First, I will quickly explain the basic flow of a Spider class that extract quote texts from two URLs, as shown in the below code. For visualization, a simple version of the downloaded HTML files from these two URLs will look as below.
# HTML file is taken from https://docs.scrapy.org
<div class="quote">
<span class="text">“The world as we have created it is a process of our
thinking. It cannot be changed without changing our thinking.”</span>
<span>
by <small class="author">Albert Einstein</small>
<a href="/author/Albert-Einstein">(about)</a>
</span>
<div class="tags">
Tags:
<a class="tag" href="/tag/change/page/1/">change</a>
<a class="tag" href="/tag/deep-thoughts/page/1/">deep-thoughts</a>
<a class="tag" href="/tag/thinking/page/1/">thinking</a>
<a class="tag" href="/tag/world/page/1/">world</a>
</div>
</div>
To extract information from this HTML file, we need to write a Spider class as shown the below example. The built-in variable start_urls in this class defines a set of URLs from which data will be crawled. Scrapy will automatically submit HTTP requests to these URLs, and when the response is available, calls the function parse.
The main tasks now will be how to extract the information we need from this response, which is done by the function parse using CSS selector, the topic of the next paragraph.
#code is taken from https://docs.scrapy.org
import scrapy
class QuotesSpider(scrapy.Spider):
name = "quotes"
start_urls = [
'http://quotes.toscrape.com/page/1/',
'http://quotes.toscrape.com/page/2/',
]
def parse(self, response):
for quote in response.css('div.quote'):
yield {
'text': quote.css('span.text::text').get(),
'author': quote.css('small.author::text').get(),
'tags': quote.css('div.tags a.tag::text').getall(),
}
CSS selector
Inside the function parse, a quote
division is first located by the following query, which will return the whole HTML block under the element div
with class quote
response.css('div.quote')
The quote text is then queried by the rule
quote.css('span.text::text')
which first asks for the span
element with class of text
and then the text
property of the that element.
The same goes for the field author
and tags
information.
Now you get a general idea about how data is downloaded and how information is extracted based on CSS selector. In addition to CSS selector, there is another query mechanism called XPath, both of which are supported by Scrapy to locate almost any HTML elements on a web page.
XPath query
XPath is based on path expressions to navigate through elements and attributes in an XML file. For example, the XPath query to locate the last book element of the below HTML block is shown in below.

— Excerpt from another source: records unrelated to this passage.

(** X7.  The 16 bytes of UsbCypressAtaPassthrough: the Cypress opcode
    twice, 0x80 for IDENTIFY DEVICE and IDENTIFY PACKET DEVICE and 0 for
    every other command, 0xBE, 1, 0, Features, the sector count, the
    three LBA bytes, the device byte, the ATA opcode and three zeros.
    For IDENTIFY PACKET DEVICE, when it is no label of the [switch] of
    GetAtaDirection, the identify bit is set while the direction of the
    request is None.  The function hands the bytes to
    ScsiPassthroughDirect with length 16: that request is sent once the
    checks pass, and no other request is ever sent. *)
Theorem UsbCypressAtaPassthrough_spec (Hok : SmartH_ok H) (s : St) :
  let Direction := GetAtaDirection (AtaCmd Command) (Features Command) in
  let Cdb := UsbCypressAtaPassthrough_Cdb Command BufLen in
  let layout (identify : Z) :=
    [USB_CYPRESS_ATA_PASSTHROUGH; USB_CYPRESS_ATA_PASSTHROUGH; identify;
     0xBE; 1; 0; Features Command; uint8_t (BufLen / 512);
     Lba_low Command; Lba_mid Command; Lba_high Command; Device Command;
     AtaCmd Command; 0; 0; 0] in
  (AtaCmd Command ∈ [ATA_IDENTIFY_DEVICE; ATA_IDENTIFY_PACKET_DEVICE] →
   Cdb = layout 0x80) ∧
  (AtaCmd Command ∉ [ATA_IDENTIFY_DEVICE; ATA_IDENTIFY_PACKET_DEVICE] →
   Cdb = layout 0) ∧
  (0 ≤ BufLen ≤ 0xFFFF → uint8_t (BufLen / 512) = BufLen / 512) ∧
  (AtaCmd Command = ATA_IDENTIFY_PACKET_DEVICE →
   ATA_IDENTIFY_PACKET_DEVICE ∉
     [ATA_IDENTIFY_DEVICE; ATA_READ_LOG_EXT; ATA_SMART_CMD;
      ATA_DATA_SET_MANAGEMENT] →
   Cdb !! 2%nat = Some 0x80 ∧ Direction = ATA_PASSTHROUGH_DATA_NONE) ∧
  UsbCypressAtaPassthrough hPhysical Command DataBuffer BufLen Timeout s
  = ScsiPassthroughDirect hPhysical Cdb 16 Direction DataBuffer BufLen
      Timeout s ∧
  (checks_pass Cdb 16 Direction DataBuffer BufLen →
   ∃ (r : Z) (s' : St),
     UsbCypressAtaPassthrough hPhysical Command DataBuffer BufLen Timeout s
     = Some (r, s') ∧
     trace s' = trace s ++
       [IoControl hPhysical
          (submitted Cdb 16 Direction DataBuffer BufLen Timeout)]) ∧
  (∀ (r : Z) (s' : St) (sptd : SCSI_PASS_THROUGH_DIRECT),
     UsbCypressAtaPassthrough hPhysical Command DataBuffer BufLen Timeout s
     = Some (r, s') →
     trace s' = trace s ++ [IoControl hPhysical sptd] →
     sptd = submitted Cdb 16 Direction DataBuffer BufLen Timeout).
Proof.
  intros Direction Cdb layout.
  assert (Cdb = layout
            (if (AtaCmd Command =? ATA_IDENTIFY_DEVICE)
                || (AtaCmd Command =? ATA_IDENTIFY_PACKET_DEVICE)
             then 0x80 else 0)) as HCdb.
  { subst Cdb layout. cbv beta. rewrite <- (sector_shift_div BufLen Hok).
    apply UsbCypressAtaPassthrough_Cdb_fields. }
  assert (take (Z.to_nat 16) Cdb ++ replicate (16 - Z.to_nat 16) 0 = Cdb)
    as Hpad by (rewrite HCdb; reflexivity).
  split; [|split; [|split; [|split; [|split; [|split]]]]].
  - rewrite HCdb, !elem_of_cons, elem_of_nil. intros Hid.
    btest ((AtaCmd Command =? ATA_IDENTIFY_DEVICE)
           || (AtaCmd Command =? ATA_IDENTIFY_PACKET_DEVICE));
      [reflexivity | tauto].
  - rewrite HCdb, !not_elem_of_cons. intros Hid.
    btest ((AtaCmd Command =? ATA_IDENTIFY_DEVICE)
           || (AtaCmd Command =? ATA_IDENTIFY_PACKET_DEVICE));
      [tauto | reflexivity].
  - apply sector_count_exact.
  - intros Hcmd Hnot. split.
    + rewrite HCdb, Hcmd, Z.eqb_refl, orb_true_r. reflexivity.
    + subst Direction. rewrite Hcmd. apply GetAtaDirection_default, Hnot.
  - reflexivity.
  - intros Hpass.
    pose proof (ScsiPassthroughDirect_submits hPhysical Cdb 16 Direction
                  DataBuffer BufLen Timeout s Hpass) as Hrun.
    cbv zeta in Hrun. rewrite Hpad in Hrun.
    eexists _, _. split; [apply Hrun|reflexivity].
    rewrite HCdb. cbn. lia.
  - intros r s' sptd Hrun Htr. rewrite <- Hpad at 1.
    exact (ScsiPassthroughDirect_sent _ _ 16 _ _ _ _ _ _ _ _ ltac:(lia)
             Hrun Htr).
Qed.
End Bridge_layouts.

Section Encoders.
Context {H : SmartH}.

(** X8.  The CDBs of SatAtaPassthrough, of _UsbJMPLAtaPassthrough and of
    UsbCypressAtaPassthrough determine the command: two commands with the
    same CDB are the same.  The CDB of UsbSunPlusAtaPassthrough determines
    every field but Device, of which it keeps [Device | 0xA0]: two
    commands have the same CDB exactly when they agree on the other fields
    and on [Device | 0xA0], and setting the bits of 0xA0 in Device changes
    nothing. *)
Theorem Cdb_injective (c1 c2 : ATA_PASSTHROUGH_CMD) (BufLen : Z) :
  (SatAtaPassthrough_Cdb c1 BufLen = SatAtaPassthrough_Cdb c2 BufLen →
   c1 = c2) ∧
  (_UsbJMPLAtaPassthrough_Cdb c1 BufLen = _UsbJMPLAtaPassthrough_Cdb c2 BufLen →
   c1 = c2) ∧
  (UsbCypressAtaPassthrough_Cdb c1 BufLen
   = UsbCypressAtaPassthrough_Cdb c2 BufLen → c1 = c2) ∧
  (UsbSunPlusAtaPassthrough_Cdb c1 BufLen
   = UsbSunPlusAtaPassthrough_Cdb c2 BufLen ↔
   AtaCmd c1 = AtaCmd c2 ∧ Features c1 = Features c2 ∧
   Lba_low c1 = Lba_low c2 ∧ Lba_mid c1 = Lba_mid c2 ∧
   Lba_high c1 = Lba_high c2 ∧
   Z.lor (Device c1) 0xa0 = Z.lor (Device c2) 0xa0) ∧
  UsbSunPlusAtaPassthrough_Cdb
    {| AtaCmd := AtaCmd c1; Features := Features c1; Lba_low := Lba_low c1;
       Lba_mid := Lba_mid c1; Lba_high := Lba_high c1;
       Device := Z.lor (Device c1) 0xa0 |} BufLen
  = UsbSunPlusAtaPassthrough_Cdb c1 BufLen.
Proof.
  split; [|split; [|split; [|split]]].
  - destruct (SatAtaPassthrough_Cdb_fields c1 BufLen) as (a1 & a2 & _ & ->).
    destruct (SatAtaPassthrough_Cdb_fields c2 BufLen) as (b1 & b2 & _ & ->).
    intros Heq. injection Heq as _ _ Hf Hl Hm Hh Hd Hc.
    destruct c1, c2. cbn in *. congruence.
  - rewrite !_UsbJMPLAtaPassthrough_Cdb_fields.
    intros Heq. injection Heq as _ Hf Hl Hm Hh Hd Hc.
    destruct c1, c2. cbn in *. congruence.
  - rewrite !UsbCypressAtaPassthrough_Cdb_fields.
    intros Heq. injection Heq as _ Hf Hl Hm Hh Hd Hc.
    destruct c1, c2. cbn in *. congruence.
  - rewrite !UsbSunPlusAtaPassthrough_Cdb_fields. split.
    + intros Heq. injection Heq as _ Hf Hl Hm Hh Hd Hc.
      repeat split; assumption.
    + intros (-> & -> & -> & -> & -> & ->). reflexivity.
  - rewrite !UsbSunPlusAtaPassthrough_Cdb_fields.
    cbn [AtaCmd Features Lba_low Lba_mid Lba_high Device].
    rewrite <- Z.lor_assoc. reflexivity.
Qed.

(** X9.  When the fields of the command and the four opcodes of the
    bridges are bytes, every value that the four bridge functions store in
    [Cdb] is a byte: no assignment to the [uint8_t] array truncates. *)
Theorem Cdb_bytes (Hop : byte_opcodes) (Command : ATA_PASSTHROUGH_CMD)
    (BufLen : Z) :
  byte_command Command →
  Forall is_byte (SatAtaPassthrough_Cdb Command BufLen) ∧
  Forall is_byte (_UsbJMPLAtaPassthrough_Cdb Command BufLen) ∧
  Forall is_byte (UsbSunPlusAtaPassthrough_Cdb Command BufLen) ∧
  Forall is_byte (UsbCypressAtaPassthrough_Cdb Command BufLen).
Proof.
  intros (Hc & Hf & Hl & Hm & Hh & Hd).
  unfold byte_opcodes in Hop. rewrite !Forall_cons in Hop.
  destruct Hop as (Hsat & Hjm & Hsp & Hcy & _).
  assert (∀ x, 0 ≤ x < 256 → is_byte x) as Hlit by (intros x Hx; exact Hx).
  split; [|split; [|split]].
  - destruct (SatAtaPassthrough_Cdb_fields Command BufLen)
      as (b1 & b2 & Hb & ->).
    rewrite !elem_of_cons, elem_of_nil in Hb.
    repeat apply Forall_cons_2; try apply Forall_nil_2;
      try assumption; try apply uint8_t_byte; try (apply Hlit; lia);
      apply Hlit; destruct Hb as [Hb | [Hb | [Hb | []]]];
      injection Hb as -> ->; lia.
  - rewrite _UsbJMPLAtaPassthrough_Cdb_fields.
    repeat apply Forall_cons_2; try apply Forall_nil_2;
      try assumption; try apply uint8_t_byte; try (apply Hlit; lia).
    destruct (_ && _); apply Hlit; lia.
  - rewrite UsbSunPlusAtaPassthrough_Cdb_fields.
    repeat apply Forall_cons_2; try apply Forall_nil_2;
      try assumption; try apply uint8_t_byte; try (apply Hlit; lia).
    + destruct (negb _); [|apply Hlit; lia].
      destruct (_ =? _); [apply Hlit; lia|].
      destruct (_ =? _); apply Hlit; lia.
    + apply lor_byte; [assumption | apply Hlit; lia].
  - rewrite UsbCypressAtaPassthrough_Cdb_fields.
    repeat apply Forall_cons_2; try apply Forall_nil_2;
      try assumption; try apply uint8_t_byte; try (apply Hlit; lia).
    destruct (_ || _); apply Hlit; lia.
Qed.
End Encoders.

Section Table.
Context {H : SmartH} {D : Host}.
Variables (hPhysical : Z) (Command : ATA_PASSTHROUGH_CMD).
Variables (DataBuffer BufLen Timeout : Z).

Local Abbreviation Direction :=
  (GetAtaDirection (AtaCmd Command) (Features Command)).

(** What an entry of the table hands to ScsiPassthroughDirect. *)
Lemma pt_calls (pt_i : AtaPassThroughType) :
  pt_i ∈ pt →
  (type pt_i = "SAT" → BufLen mod 512 = 0) →
  ∃ (Cdb : list Z) (CdbLen op : Z),
    (type pt_i, CdbLen, op) ∈
      [("SAT", 12, SAT_ATA_PASSTHROUGH_12);
       ("JMicron", 14, USB_JMICRON_ATA_PASSTHROUGH);
       ("Prolific", 12, USB_JMICRON_ATA_PASSTHROUGH);
       ("SunPlus", 12, USB_SUNPLUS_ATA_PASSTHROUGH);
       ("Cypress", 16, USB_CYPRESS_ATA_PASSTHROUGH)] ∧
    Cdb !! 0%nat = Some op ∧ (Z.to_nat CdbLen ≤ length Cdb)%nat ∧
    fn pt_i hPhysical Command DataBuffer BufLen Timeout
    = ScsiPassthroughDirect hPhysical Cdb CdbLen Direction DataBuffer BufLen
        Timeout.
Proof.
  unfold pt. rewrite !elem_of_cons, elem_of_nil.
  intros [-> | [-> | [-> | [-> | [-> | []]]]]] Hsat; cbn [fn type] in *.
  - destruct (SatAtaPassthrough_Cdb_fields Command BufLen)
      as (b1 & b2 & _ & HCdb).
    exists (SatAtaPassthrough_Cdb Command BufLen), 12, SAT_ATA_PASSTHROUGH_12.
    split; [rewrite !elem_of_cons; auto|].
    split; [rewrite HCdb; reflexivity|].
    split; [rewrite HCdb; cbn; lia|].
    unfold SatAtaPassthrough.
    btest (negb (BufLen mod 512 =? 0)); [|reflexivity].
    specialize (Hsat eq_refl). lia.
  - exists (_UsbJMPLAtaPassthrough_Cdb Command BufLen), 14,
      USB_JMICRON_ATA_PASSTHROUGH.
    split; [rewrite !elem_of_cons; auto|].
    split; [reflexivity|]. split; [cbn; lia | reflexivity].
  - exists (_UsbJMPLAtaPassthrough_Cdb Command BufLen), 12,
      USB_JMICRON_ATA_PASSTHROUGH.
    split; [rewrite !elem_of_cons; auto|].
    split; [reflexivity|]. split; [cbn; lia | reflexivity].
  - exists (UsbSunPlusAtaPassthrough_Cdb Command BufLen), 12,
      USB_SUNPLUS_ATA_PASSTHROUGH.
    split; [rewrite !elem_of_cons; auto 6|].
    rewrite UsbSunPlusAtaPassthrough_Cdb_fields at 1 2.
    split; [reflexivity|]. split; [cbn; lia | reflexivity].
  - exists (UsbCypressAtaPassthrough_Cdb Command BufLen), 16,
      USB_CYPRESS_ATA_PASSTHROUGH.
    split; [rewrite !elem_of_cons; auto 7|].
    rewrite UsbCypressAtaPassthrough_Cdb_fields at 1 2.
    split; [reflexivity|]. split; [cbn; lia | reflexivity].
Qed.

(** X10.  With a header whose bridge opcodes and directions
    ScsiPassthroughDirect accepts, a buffer at a multiple of 16 and a
    length up to 65535 (a multiple of 512 for SAT; the other four do not
    test it), each function of the table [pt] sends exactly one request:
    with the direction of the command, the length, the buffer and the
    timeout it was given, the CDB length and the opcode of its bridge (SAT
    12, JMicron 14, Prolific 12 with the JMicron opcode, SunPlus 12,
    Cypress 16), and it returns what ScsiPassthroughDirect makes of the
    answer of the device. *)
Theorem pt_sends_one_request (Hop : opcodes_allowed)
    (Hdir : directions_recognized) (pt_i : AtaPassThroughType) (s : St) :
  pt_i ∈ pt →
  DataBuffer mod 16 = 0 → 0 ≤ BufLen ≤ 0xFFFF →
  (type pt_i = "SAT" → BufLen mod 512 = 0) →
  ∃ (r : Z) (s' : St) (sptd : SCSI_PASS_THROUGH_DIRECT) (op : Z),
    fn pt_i hPhysical Command DataBuffer BufLen Timeout s = Some (r, s') ∧
    trace s' = trace s ++ [IoControl hPhysical sptd] ∧
    r = outcome (DeviceIoControl (world s) hPhysical sptd (block s)).1
          (GetLastError
             (DeviceIoControl (world s) hPhysical sptd (block s)).2) ∧
    world s' = (DeviceIoControl (world s) hPhysical sptd (block s)).2 ∧
    sptd_DataIn sptd = Direction ∧
    sptd_DataTransferLength sptd = BufLen ∧
    sptd_DataBuffer sptd = DataBuffer ∧
    sptd_TimeOutValue sptd = Timeout ∧
    sptd_Cdb sptd !! 0%nat = Some op ∧
    (type pt_i, sptd_CdbLength sptd, op) ∈
      [("SAT", 12, SAT_ATA_PASSTHROUGH_12);
       ("JMicron", 14, USB_JMICRON_ATA_PASSTHROUGH);
       ("Prolific", 12, USB_JMICRON_ATA_PASSTHROUGH);
       ("SunPlus", 12, USB_SUNPLUS_ATA_PASSTHROUGH);
       ("Cypress", 16, USB_CYPRESS_ATA_PASSTHROUGH)].
Proof.
  intros Hin Hal Hbuf Hsat.
  destruct (pt_calls pt_i Hin Hsat) as (Cdb & CdbLen & op & Hrow & H0 & Hsrc & ->).
  assert (0 < CdbLen ≤ 16 ∧ opcode_allowed op) as [Hlen Hallowed].
  { unfold opcodes_allowed in Hop. rewrite !Forall_cons in Hop.
    destruct Hop as (Hsat' & Hjm & Hsp & Hcy & _).
    rewrite !elem_of_cons, elem_of_nil in Hrow.
    destruct Hrow as [Hr | [Hr | [Hr | [Hr | [Hr | []]]]]];
      injection Hr as _ -> ->; (split; [lia | assumption]). }
  assert (Direction ≤ SCSI_IOCTL_DATA_UNSPECIFIED) as Hd.
  { unfold directions_recognized in Hdir. rewrite !Forall_cons in Hdir.
    pose proof (GetAtaDirection_range (AtaCmd Command) (Features Command))
      as Hrange.
    rewrite !elem_of_cons, elem_of_nil in Hrange.
    destruct Hrange as [-> | [-> | [-> | []]]]; lia. }
  assert (checks_pass Cdb CdbLen Direction DataBuffer BufLen) as Hpass.
  { split; [exact Hlen|]. split; [exact Hal|]. split; [lia|].
    split; [exact Hd|]. exists op. split; [exact H0 | exact Hallowed]. }
  pose proof (ScsiPassthroughDirect_submits hPhysical Cdb CdbLen Direction
                DataBuffer BufLen Timeout s Hpass Hsrc) as Hrun.
  cbv zeta in Hrun.
  eexists _, _, _, op. split; [exact Hrun|].
  split; [reflexivity|].
  unfold submitted.
  cbn [trace world sptd_DataIn sptd_DataTransferLength
         sptd_DataBuffer sptd_TimeOutValue sptd_Cdb sptd_CdbLength].
  split; [reflexivity|]. split; [reflexivity|]. split; [reflexivity|].
  split; [unfold uint16_t; apply Z.mod_small; lia|].
  split; [reflexivity|]. split; [reflexivity|].
  split.
  - rewrite lookup_app_l by (rewrite length_take; lia).
    rewrite lookup_take_lt by lia. exact H0.
  - replace (uint8_t CdbLen) with CdbLen; [exact Hrow|].
    unfold uint8_t. symmetry. apply Z.mod_small. lia.
Qed.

#xpath query for the last book element
/bookstore/book[last()]
#data is taken from https://www.w3schools.com
<bookstore>
<book category="cooking">
<title lang="en">Everyday Italian</title>
<author>Giada De Laurentiis</author>
<year>2005</year>
<price>40.00</price>
</book>
<book category="children">
<title lang="en">Harry Potter</title>
<author>J K. Rowling</author>
<year>2005</year>
<price>29.99</price>
</book>
</bookstore>
XPath is also very flexible in selecting children element. For example, the below query searches for all book elements whose price
child is greater than 35.0
/bookstore/book[price>35.0]
The below example shows how to load a html file and then apply an XPath query using Scrapy.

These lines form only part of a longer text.